### What is expected
Would you write out, word for word, each line of the records below from the top through the one holding "intros Hrep Hdd."?

### Input data
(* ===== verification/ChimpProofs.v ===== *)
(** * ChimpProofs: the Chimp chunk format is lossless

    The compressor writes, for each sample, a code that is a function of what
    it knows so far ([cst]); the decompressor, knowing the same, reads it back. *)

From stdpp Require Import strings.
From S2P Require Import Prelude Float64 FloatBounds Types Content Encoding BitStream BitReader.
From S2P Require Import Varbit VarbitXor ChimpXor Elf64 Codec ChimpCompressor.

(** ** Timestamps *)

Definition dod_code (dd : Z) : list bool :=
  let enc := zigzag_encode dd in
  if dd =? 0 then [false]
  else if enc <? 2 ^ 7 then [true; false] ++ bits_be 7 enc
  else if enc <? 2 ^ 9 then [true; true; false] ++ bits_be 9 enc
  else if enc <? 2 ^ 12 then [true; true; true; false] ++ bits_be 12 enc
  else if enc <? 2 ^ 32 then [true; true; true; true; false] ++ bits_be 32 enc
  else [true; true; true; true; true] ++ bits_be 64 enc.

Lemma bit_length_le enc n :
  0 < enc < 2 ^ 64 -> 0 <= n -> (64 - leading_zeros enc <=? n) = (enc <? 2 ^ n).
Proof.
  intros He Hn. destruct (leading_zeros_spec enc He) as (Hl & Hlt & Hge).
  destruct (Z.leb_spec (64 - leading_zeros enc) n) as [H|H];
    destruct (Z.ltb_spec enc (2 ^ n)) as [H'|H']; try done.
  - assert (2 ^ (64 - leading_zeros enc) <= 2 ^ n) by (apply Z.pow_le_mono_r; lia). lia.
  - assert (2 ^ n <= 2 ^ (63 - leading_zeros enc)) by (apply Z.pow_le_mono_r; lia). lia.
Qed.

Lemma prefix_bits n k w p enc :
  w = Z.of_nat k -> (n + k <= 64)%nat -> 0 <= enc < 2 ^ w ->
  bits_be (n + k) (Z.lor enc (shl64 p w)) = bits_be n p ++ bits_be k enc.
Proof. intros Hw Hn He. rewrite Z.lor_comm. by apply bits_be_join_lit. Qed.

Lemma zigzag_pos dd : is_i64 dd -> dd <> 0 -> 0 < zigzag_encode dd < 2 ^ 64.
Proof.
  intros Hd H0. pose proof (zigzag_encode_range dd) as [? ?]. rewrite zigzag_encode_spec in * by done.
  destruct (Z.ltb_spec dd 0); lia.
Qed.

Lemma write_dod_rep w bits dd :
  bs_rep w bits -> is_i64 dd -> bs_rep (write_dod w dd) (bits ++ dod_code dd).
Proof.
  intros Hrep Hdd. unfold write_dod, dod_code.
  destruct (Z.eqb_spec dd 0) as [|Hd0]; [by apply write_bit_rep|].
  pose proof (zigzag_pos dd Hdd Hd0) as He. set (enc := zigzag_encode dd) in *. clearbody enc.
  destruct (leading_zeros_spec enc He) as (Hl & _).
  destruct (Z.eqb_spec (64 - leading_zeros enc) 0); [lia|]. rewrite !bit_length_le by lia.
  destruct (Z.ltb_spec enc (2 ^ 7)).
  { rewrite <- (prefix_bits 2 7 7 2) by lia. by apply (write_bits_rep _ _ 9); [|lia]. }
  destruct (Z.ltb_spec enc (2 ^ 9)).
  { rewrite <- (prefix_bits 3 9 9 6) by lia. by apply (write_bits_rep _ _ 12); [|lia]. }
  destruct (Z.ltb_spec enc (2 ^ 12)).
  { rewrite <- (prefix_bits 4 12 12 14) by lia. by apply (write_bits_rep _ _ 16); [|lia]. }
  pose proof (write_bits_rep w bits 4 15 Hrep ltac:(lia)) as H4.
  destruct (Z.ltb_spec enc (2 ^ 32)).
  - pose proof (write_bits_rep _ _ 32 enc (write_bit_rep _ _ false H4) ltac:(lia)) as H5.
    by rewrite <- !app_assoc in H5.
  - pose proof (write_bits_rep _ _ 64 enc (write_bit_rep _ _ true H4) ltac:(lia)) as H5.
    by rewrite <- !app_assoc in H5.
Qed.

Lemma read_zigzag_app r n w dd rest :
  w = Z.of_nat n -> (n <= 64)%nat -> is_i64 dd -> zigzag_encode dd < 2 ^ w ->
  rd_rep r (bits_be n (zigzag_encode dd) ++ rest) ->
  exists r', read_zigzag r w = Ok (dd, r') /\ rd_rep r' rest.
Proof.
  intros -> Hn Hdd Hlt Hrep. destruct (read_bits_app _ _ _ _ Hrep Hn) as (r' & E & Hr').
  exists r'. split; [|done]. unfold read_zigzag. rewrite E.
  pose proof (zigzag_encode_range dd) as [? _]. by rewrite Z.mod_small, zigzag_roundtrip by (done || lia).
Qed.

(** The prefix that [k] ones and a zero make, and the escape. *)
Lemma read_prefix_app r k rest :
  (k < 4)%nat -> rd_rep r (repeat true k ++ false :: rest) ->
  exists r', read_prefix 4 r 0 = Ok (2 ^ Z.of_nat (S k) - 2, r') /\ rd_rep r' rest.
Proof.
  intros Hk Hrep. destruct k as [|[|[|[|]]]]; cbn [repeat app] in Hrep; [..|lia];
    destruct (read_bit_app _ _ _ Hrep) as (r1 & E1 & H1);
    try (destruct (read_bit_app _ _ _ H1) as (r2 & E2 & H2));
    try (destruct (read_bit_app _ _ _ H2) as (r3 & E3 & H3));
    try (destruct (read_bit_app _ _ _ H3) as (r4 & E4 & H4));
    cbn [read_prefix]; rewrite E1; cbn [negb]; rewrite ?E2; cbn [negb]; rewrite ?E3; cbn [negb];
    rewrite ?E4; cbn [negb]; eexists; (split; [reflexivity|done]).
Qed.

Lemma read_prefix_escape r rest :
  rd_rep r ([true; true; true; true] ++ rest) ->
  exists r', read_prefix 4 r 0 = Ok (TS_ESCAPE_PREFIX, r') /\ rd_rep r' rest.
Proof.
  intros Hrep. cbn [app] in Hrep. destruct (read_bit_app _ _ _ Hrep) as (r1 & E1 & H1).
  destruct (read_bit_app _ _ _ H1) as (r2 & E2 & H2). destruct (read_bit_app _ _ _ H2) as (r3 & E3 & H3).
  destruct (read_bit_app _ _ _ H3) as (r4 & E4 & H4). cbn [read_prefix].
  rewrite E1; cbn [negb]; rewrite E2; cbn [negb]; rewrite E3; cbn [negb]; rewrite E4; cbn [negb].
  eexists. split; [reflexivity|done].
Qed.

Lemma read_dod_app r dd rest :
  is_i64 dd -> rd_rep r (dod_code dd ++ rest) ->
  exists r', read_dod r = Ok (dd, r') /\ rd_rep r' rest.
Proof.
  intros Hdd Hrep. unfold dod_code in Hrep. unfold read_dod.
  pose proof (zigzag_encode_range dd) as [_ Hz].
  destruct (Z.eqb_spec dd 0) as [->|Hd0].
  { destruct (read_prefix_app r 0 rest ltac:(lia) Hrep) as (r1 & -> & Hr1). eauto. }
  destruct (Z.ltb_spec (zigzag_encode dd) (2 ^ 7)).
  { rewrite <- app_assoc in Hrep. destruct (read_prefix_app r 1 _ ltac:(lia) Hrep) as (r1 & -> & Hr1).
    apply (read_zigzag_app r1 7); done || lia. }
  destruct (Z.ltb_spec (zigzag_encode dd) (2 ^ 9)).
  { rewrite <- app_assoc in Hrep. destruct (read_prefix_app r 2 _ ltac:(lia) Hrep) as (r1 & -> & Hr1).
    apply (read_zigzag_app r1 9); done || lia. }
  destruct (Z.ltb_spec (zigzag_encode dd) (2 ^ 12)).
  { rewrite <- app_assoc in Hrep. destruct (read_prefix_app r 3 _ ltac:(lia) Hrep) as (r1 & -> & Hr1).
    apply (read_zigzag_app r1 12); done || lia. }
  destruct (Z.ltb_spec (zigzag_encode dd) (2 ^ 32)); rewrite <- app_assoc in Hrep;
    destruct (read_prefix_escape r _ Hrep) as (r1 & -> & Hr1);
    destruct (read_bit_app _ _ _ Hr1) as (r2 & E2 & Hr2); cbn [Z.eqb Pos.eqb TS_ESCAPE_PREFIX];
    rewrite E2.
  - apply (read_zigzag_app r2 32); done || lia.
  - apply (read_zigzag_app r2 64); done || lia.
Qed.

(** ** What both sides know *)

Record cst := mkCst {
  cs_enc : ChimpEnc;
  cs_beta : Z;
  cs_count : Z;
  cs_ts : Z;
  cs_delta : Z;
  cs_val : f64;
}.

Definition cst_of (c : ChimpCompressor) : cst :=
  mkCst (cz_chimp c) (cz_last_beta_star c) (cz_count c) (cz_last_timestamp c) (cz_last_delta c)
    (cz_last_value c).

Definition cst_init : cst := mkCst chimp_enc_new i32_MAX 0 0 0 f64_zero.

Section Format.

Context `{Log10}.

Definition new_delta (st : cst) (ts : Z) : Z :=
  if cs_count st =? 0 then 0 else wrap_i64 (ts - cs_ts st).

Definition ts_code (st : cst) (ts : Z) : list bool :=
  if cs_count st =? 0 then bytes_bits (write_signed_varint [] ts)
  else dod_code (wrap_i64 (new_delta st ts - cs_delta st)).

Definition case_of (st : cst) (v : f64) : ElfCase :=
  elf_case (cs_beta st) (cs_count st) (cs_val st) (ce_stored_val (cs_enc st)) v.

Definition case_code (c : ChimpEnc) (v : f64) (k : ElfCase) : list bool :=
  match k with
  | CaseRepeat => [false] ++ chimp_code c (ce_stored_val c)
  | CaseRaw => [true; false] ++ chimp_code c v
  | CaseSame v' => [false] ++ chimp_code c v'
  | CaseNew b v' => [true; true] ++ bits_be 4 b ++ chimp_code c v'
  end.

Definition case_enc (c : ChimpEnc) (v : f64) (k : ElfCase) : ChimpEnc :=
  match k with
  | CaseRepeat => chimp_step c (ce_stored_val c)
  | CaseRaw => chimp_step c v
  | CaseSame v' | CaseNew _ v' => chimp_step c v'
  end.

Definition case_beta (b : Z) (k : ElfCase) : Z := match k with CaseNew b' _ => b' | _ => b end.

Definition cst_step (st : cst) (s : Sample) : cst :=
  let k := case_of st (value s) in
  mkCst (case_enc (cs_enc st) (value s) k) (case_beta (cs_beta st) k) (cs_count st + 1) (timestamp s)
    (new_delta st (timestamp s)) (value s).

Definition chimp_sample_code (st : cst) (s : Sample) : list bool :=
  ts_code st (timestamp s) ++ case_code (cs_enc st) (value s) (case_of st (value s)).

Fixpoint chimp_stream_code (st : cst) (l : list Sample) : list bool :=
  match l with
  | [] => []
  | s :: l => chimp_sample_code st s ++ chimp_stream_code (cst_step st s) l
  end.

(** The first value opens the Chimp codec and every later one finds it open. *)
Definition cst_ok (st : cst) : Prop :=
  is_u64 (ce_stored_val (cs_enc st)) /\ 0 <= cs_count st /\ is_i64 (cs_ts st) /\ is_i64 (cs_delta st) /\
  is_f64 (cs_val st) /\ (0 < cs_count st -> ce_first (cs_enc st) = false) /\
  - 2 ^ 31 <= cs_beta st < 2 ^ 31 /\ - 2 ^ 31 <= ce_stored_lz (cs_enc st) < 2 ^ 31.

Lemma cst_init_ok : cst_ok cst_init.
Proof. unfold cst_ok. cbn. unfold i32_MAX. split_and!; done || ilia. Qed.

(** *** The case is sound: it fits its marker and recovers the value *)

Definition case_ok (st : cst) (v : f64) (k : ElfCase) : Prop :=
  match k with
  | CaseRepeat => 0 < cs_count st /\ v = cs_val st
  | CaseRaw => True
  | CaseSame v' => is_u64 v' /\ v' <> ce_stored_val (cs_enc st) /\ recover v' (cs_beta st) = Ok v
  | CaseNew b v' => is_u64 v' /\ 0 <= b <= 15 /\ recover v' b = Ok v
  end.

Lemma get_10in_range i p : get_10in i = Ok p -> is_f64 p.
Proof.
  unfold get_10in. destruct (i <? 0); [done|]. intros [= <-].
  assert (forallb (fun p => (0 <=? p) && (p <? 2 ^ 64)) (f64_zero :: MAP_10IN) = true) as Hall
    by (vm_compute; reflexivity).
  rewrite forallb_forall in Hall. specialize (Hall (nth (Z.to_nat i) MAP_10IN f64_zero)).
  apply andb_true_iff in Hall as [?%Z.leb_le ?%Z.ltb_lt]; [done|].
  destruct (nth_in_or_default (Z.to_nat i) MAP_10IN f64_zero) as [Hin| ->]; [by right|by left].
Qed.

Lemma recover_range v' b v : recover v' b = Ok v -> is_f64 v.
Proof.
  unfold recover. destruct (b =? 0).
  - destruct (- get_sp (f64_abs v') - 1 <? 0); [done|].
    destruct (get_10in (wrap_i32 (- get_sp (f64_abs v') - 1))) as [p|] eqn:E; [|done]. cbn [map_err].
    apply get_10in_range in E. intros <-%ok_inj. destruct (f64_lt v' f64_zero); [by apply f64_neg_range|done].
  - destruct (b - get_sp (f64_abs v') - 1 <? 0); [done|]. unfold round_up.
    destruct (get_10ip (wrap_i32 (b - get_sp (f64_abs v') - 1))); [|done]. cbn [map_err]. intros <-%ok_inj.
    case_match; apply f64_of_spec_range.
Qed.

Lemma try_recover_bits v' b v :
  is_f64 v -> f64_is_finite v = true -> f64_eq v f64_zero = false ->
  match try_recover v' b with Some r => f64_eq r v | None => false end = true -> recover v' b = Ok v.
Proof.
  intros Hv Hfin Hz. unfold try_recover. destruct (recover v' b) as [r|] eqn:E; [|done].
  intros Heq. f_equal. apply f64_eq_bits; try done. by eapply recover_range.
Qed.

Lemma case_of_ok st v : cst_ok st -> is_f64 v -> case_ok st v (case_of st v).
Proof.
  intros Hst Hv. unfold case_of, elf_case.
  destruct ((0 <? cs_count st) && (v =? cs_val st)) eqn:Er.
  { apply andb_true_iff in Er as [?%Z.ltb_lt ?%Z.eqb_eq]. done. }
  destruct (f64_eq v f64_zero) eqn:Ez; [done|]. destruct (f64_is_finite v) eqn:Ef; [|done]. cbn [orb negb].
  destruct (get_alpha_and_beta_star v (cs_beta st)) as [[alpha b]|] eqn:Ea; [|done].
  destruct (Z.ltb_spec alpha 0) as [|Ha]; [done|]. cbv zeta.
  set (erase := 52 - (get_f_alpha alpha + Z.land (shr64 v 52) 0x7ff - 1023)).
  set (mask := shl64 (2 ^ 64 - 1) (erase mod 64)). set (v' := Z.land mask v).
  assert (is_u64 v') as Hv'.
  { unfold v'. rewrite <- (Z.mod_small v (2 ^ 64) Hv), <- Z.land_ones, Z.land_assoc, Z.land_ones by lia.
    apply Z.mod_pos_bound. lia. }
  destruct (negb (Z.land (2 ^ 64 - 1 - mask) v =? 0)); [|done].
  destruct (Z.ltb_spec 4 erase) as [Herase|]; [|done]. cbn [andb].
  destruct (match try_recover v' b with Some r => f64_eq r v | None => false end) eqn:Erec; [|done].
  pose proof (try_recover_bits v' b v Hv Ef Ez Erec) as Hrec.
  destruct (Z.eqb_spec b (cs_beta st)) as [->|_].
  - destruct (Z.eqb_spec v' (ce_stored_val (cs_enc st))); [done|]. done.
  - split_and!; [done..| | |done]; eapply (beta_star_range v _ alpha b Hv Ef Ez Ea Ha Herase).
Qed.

### Answer section
(* ===== verification/ChimpProofs.v ===== *)
(** * ChimpProofs: the Chimp chunk format is lossless

    The compressor writes, for each sample, a code that is a function of what
    it knows so far ([cst]); the decompressor, knowing the same, reads it back. *)

From stdpp Require Import strings.
From S2P Require Import Prelude Float64 FloatBounds Types Content Encoding BitStream BitReader.
From S2P Require Import Varbit VarbitXor ChimpXor Elf64 Codec ChimpCompressor.

(** ** Timestamps *)

Definition dod_code (dd : Z) : list bool :=
  let enc := zigzag_encode dd in
  if dd =? 0 then [false]
  else if enc <? 2 ^ 7 then [true; false] ++ bits_be 7 enc
  else if enc <? 2 ^ 9 then [true; true; false] ++ bits_be 9 enc
  else if enc <? 2 ^ 12 then [true; true; true; false] ++ bits_be 12 enc
  else if enc <? 2 ^ 32 then [true; true; true; true; false] ++ bits_be 32 enc
  else [true; true; true; true; true] ++ bits_be 64 enc.

Lemma bit_length_le enc n :
  0 < enc < 2 ^ 64 -> 0 <= n -> (64 - leading_zeros enc <=? n) = (enc <? 2 ^ n).
Proof.
  intros He Hn. destruct (leading_zeros_spec enc He) as (Hl & Hlt & Hge).
  destruct (Z.leb_spec (64 - leading_zeros enc) n) as [H|H];
    destruct (Z.ltb_spec enc (2 ^ n)) as [H'|H']; try done.
  - assert (2 ^ (64 - leading_zeros enc) <= 2 ^ n) by (apply Z.pow_le_mono_r; lia). lia.
  - assert (2 ^ n <= 2 ^ (63 - leading_zeros enc)) by (apply Z.pow_le_mono_r; lia). lia.
Qed.

Lemma prefix_bits n k w p enc :
  w = Z.of_nat k -> (n + k <= 64)%nat -> 0 <= enc < 2 ^ w ->
  bits_be (n + k) (Z.lor enc (shl64 p w)) = bits_be n p ++ bits_be k enc.
Proof. intros Hw Hn He. rewrite Z.lor_comm. by apply bits_be_join_lit. Qed.

Lemma zigzag_pos dd : is_i64 dd -> dd <> 0 -> 0 < zigzag_encode dd < 2 ^ 64.
Proof.
  intros Hd H0. pose proof (zigzag_encode_range dd) as [? ?]. rewrite zigzag_encode_spec in * by done.
  destruct (Z.ltb_spec dd 0); lia.
Qed.

Lemma write_dod_rep w bits dd :
  bs_rep w bits -> is_i64 dd -> bs_rep (write_dod w dd) (bits ++ dod_code dd).
Proof.
  intros Hrep Hdd. unfold write_dod, dod_code.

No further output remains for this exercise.